In particolar modo l’art. 280 detta i seguenti criteri per accedere al beneficio dell’esdebitazione:
1) non essere stati condannati con sentenza passata in giudicato per reati di bancarotta fraudolenta, o per delitti contro l’economia pubblica, l’industria e il commercio, o comunque per delitti connessi all’attività d’impresa, salvo che per essi sia già intervenuta la riabilitazione,
2) non aver distratto l’attivo o comunque cagionato o aggravato il dissesto d’impresa o fatto ricorso abusivo al credito,
3) non aver ostacolato o rallentato lo svolgimento della procedura concorsuale e aver piuttosto fornito informazioni utili e documenti necessari al buon andamento della procedura,
4) non aver beneficiato di altra esdebitazione nei cinque anni precedenti,
5) non aver beneficiato già dell’esdebitazione per due volte.
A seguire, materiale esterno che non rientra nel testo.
(** ** A batch none of whose assets is still to load *)

Lemma settle_exact b B t :
  batches t !! b = Some B →
  let t1 := decrement b t in
  let t' := if (count b t1 =? 0)%Z then _done b t1 else t1 in
  batches t' !! b = Some (Batch_set_count (b_count B - 1) B)
  ∧ registry t' = registry t ∧ objects t' = objects t
  ∧ add_listeners t' = add_listeners t
  ∧ ((b_count B - 1 ≠ 0)%Z →
     sources t' = sources t ∧ completions t' = completions t
     ∧ currentSource t' = currentSource t ∧ channel t' = channel t
     ∧ backend t' = backend t)
  ∧ ((b_count B - 1 = 0)%Z →
     sources t' = b_sources B ∧ completions t' = completions t ++ [b]
     ∧ currentSource t' = b_currentSource B
     ∧ (truthy (b_currentSource B) = false →
        channel t' = channel t ∧ backend t' = backend t)).
Proof.
  intros HB. cbn zeta.
  assert (H1 : decrement b t
               = set_batches (<[b := Batch_set_count (b_count B - 1) B]> (batches t)) t).
  { unfold decrement, update_batch. by rewrite HB. }
  rewrite H1. set (t1 := set_batches _ t).
  assert (H2 : batches t1 !! b = Some (Batch_set_count (b_count B - 1) B))
    by apply lookup_insert_eq.
  assert (H3 : count b t1 = (b_count B - 1)%Z) by (unfold count; by rewrite H2).
  rewrite H3. destruct (Z.eqb_spec (b_count B - 1) 0) as [Hz|Hz].
  - destruct (_done_nf b _ t1 H2) as (c & nc & bk & ls & Hd).
    split; [by rewrite Hd|]. split; [by rewrite Hd|]. split; [by rewrite Hd|].
    split; [by rewrite Hd|]. split; [done|]. intros _.
    split; [by rewrite Hd|]. split; [by rewrite Hd|]. split; [by rewrite Hd|].
    intros Ht. unfold _done. rewrite H2. cbn zeta.
    change (b_currentSource (Batch_set_count (b_count B - 1) B)) with (b_currentSource B).
    rewrite Ht, andb_false_r. done.
  - split; [exact H2|]. do 3 (split; [done|]). split; [done|]. intros; lia.
Qed.

Lemma same_assets_lookup reg reg' id a :
  same_assets reg reg' → reg !! id = Some a →
  ∃ a', reg' !! id = Some a' ∧ name a' = name a ∧ resource a' = resource a.
Proof.
  intros H Ha. specialize (H id). rewrite Ha in H. cbn in H.
  destruct (reg' !! id) as [a'|]; [|done]. cbn in H.
  exists a'. split; [done|]. by injection H.
Qed.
Recentemente la Suprema Corte di Cassazione è tornata ad affrontare il tema dell’esdebitazione, con l’ordinanza n. 7550 del 27 marzo 2018, nella quale ribadisce il favor per l’imprenditore fallito.
In questa recente pronuncia degli Ermellini è possibile rintracciare il nuovo orientamento per l’istituto che è stato introdotto con la recente riforma che sarà a breve operativa e che prevede la possibilità di accedervi anche qualora talune categorie di creditori non ottengano nulla dalla liquidazione dell’attivo.
La Suprema Corte di Cassazione, infatti, ribadisce l’importanza dell’istituto dell’esdebitazione il quale, permettendo l’estinzione dei debiti legati all’esercizio dell’attività imprenditoriale fallita, costituisce l’anticamera di una possibile ripresa di una nuova attività di impresa per l’imprenditore fallito, altrimenti pregiudicata dalla imponente pregressa esposizione debitoria.
L’istituto dell’esdebitazione, ispirato ad un indubbio favor debitoris, è espressione del mutato sentire comune, anche a livello europeo, dell’insolvenza; insolvenza non più valutata con un’accezione invalidante e negativa ma come uno dei possibili esiti dell’attività imprenditoriale.
In quest’ottica, quindi, l’esdebitazione si pone come un istituto con una valenza decisiva sia sotto il profilo della ripresa economica del singolo imprenditore sia sotto il profilo concorsuale.
Quindi ben si comprende come tale istituto persegua anche la finalità di incentivare l’imprenditore a collaborare positivamente durante la procedura di liquidazione al confidando nella cancellazione dei debiti pregressi una volta chiuso il fallimento con risvolti positivi anche per i creditori del fallito che potranno giovarsi di procedure concorsuali più celeri e capienti.
Nell’ultimissima pronuncia citata, la Suprema Corte di Cassazione si ripete nuovamente nell’affermare l’opportunità che l’esdebitazione venga concessa al debitore fallito ma collaborativo, dando maggior rilievo, ai fini della concessione del particolare beneficio, non tanto al criterio oggettivo (quindi al soddisfacimento di parte dei creditori concorsuali) quanto al criterio soggettivo che attiene alla meritevolezza del debitore fallito ad ottenere l’esdebitazione.
Annullando per la seconda volta il provvedimento adottato dalla corte d’appello sulla medesima vicenda, i giudici di legittimità ribadiscono che il controllo del tribunale fallimentare deve essere incentrato sui profili soggettivi e non su quelli meramente oggettivi, meritando l’imprenditore di accedere al beneficio previsto dalla legge fallimentare anche quando solo una parte, e neppure per intero, dei debiti concorsuali siano stati soddisfatti, purché risulti che la sua condotta sia stata improntata ad uno sforzo di diligenza per evitare o ridurre gli effetti dell’insolvenza.